Input records:

○ ○ ○ ○ ○ ○ ○

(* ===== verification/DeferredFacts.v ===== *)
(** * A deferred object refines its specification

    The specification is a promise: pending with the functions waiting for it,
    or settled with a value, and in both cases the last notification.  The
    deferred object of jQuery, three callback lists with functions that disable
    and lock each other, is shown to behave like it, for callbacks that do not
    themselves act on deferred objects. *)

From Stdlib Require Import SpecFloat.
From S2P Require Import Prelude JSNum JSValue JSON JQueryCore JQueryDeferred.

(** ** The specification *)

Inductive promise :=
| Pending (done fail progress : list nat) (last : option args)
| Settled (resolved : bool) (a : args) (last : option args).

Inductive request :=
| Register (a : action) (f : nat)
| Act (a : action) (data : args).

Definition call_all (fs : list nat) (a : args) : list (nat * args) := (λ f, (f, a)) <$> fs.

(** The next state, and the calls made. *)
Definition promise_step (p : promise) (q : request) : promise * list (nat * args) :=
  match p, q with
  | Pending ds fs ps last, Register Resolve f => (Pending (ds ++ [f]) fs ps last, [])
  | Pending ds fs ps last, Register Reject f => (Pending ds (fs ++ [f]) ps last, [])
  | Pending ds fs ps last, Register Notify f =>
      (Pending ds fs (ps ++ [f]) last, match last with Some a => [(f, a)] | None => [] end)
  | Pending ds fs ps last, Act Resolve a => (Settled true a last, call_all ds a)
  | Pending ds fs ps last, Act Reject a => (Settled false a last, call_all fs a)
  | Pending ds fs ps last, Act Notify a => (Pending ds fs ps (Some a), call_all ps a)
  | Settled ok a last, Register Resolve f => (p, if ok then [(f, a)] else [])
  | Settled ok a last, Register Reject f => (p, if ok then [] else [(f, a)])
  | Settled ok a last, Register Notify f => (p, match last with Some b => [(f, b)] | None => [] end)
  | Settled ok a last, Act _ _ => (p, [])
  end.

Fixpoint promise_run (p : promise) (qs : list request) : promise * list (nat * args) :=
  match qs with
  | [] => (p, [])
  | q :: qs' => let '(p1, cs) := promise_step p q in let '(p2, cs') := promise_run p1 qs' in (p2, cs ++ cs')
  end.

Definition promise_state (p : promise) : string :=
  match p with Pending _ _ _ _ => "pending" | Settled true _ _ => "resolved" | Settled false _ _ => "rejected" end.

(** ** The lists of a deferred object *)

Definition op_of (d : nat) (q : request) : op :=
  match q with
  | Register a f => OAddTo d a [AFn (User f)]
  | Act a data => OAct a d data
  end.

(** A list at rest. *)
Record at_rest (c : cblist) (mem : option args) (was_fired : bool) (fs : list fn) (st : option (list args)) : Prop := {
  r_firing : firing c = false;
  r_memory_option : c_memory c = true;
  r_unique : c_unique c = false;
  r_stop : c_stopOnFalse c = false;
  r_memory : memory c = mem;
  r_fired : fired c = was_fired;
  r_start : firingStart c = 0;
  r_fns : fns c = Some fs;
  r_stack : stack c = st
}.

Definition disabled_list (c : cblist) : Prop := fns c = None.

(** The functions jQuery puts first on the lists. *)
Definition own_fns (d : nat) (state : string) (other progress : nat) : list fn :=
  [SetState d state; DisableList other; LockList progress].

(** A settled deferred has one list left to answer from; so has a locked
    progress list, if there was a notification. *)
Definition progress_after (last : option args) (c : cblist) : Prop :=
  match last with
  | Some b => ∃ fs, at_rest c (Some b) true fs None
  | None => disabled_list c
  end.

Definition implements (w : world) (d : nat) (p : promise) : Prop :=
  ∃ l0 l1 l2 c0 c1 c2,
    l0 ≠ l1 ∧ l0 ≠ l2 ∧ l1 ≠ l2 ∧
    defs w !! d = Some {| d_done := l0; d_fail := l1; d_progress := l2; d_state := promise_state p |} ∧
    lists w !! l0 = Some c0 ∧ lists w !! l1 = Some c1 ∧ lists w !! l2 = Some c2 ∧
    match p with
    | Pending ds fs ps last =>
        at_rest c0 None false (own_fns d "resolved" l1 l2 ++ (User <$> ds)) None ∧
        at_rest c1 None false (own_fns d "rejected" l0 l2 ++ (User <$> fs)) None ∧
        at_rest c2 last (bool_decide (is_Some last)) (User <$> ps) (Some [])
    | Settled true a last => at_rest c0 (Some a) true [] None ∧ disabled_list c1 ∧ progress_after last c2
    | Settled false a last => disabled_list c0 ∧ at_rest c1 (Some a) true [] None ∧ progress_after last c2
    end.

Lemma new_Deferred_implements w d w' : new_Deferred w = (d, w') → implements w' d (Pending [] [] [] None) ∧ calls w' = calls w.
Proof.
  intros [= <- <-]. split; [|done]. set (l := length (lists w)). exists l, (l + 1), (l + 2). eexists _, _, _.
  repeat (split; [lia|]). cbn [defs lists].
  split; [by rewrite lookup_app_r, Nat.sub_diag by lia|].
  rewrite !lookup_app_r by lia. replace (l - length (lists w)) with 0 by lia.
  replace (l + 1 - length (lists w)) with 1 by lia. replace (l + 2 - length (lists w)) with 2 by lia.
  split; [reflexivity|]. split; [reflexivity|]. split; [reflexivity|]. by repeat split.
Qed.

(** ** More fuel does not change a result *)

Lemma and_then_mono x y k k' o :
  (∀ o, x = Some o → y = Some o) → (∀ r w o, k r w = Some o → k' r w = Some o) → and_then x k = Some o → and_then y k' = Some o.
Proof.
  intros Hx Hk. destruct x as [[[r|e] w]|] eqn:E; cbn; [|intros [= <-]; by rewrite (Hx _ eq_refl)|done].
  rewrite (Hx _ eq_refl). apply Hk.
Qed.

○ ○ ○ ○ ○ ○ ○

Instructions for the task:
Would you quote everything above from the line containing "c1 ∧ progress_after last c2" down to the line containing "intros [= <- <-]."? Include both of those lines and nothing else.

Result for this task:
    | Settled true a last => at_rest c0 (Some a) true [] None ∧ disabled_list c1 ∧ progress_after last c2
    | Settled false a last => disabled_list c0 ∧ at_rest c1 (Some a) true [] None ∧ progress_after last c2
    end.

Lemma new_Deferred_implements w d w' : new_Deferred w = (d, w') → implements w' d (Pending [] [] [] None) ∧ calls w' = calls w.
Proof.
  intros [= <- <-]. split; [|done]. set (l := length (lists w)). exists l, (l + 1), (l + 2). eexists _, _, _.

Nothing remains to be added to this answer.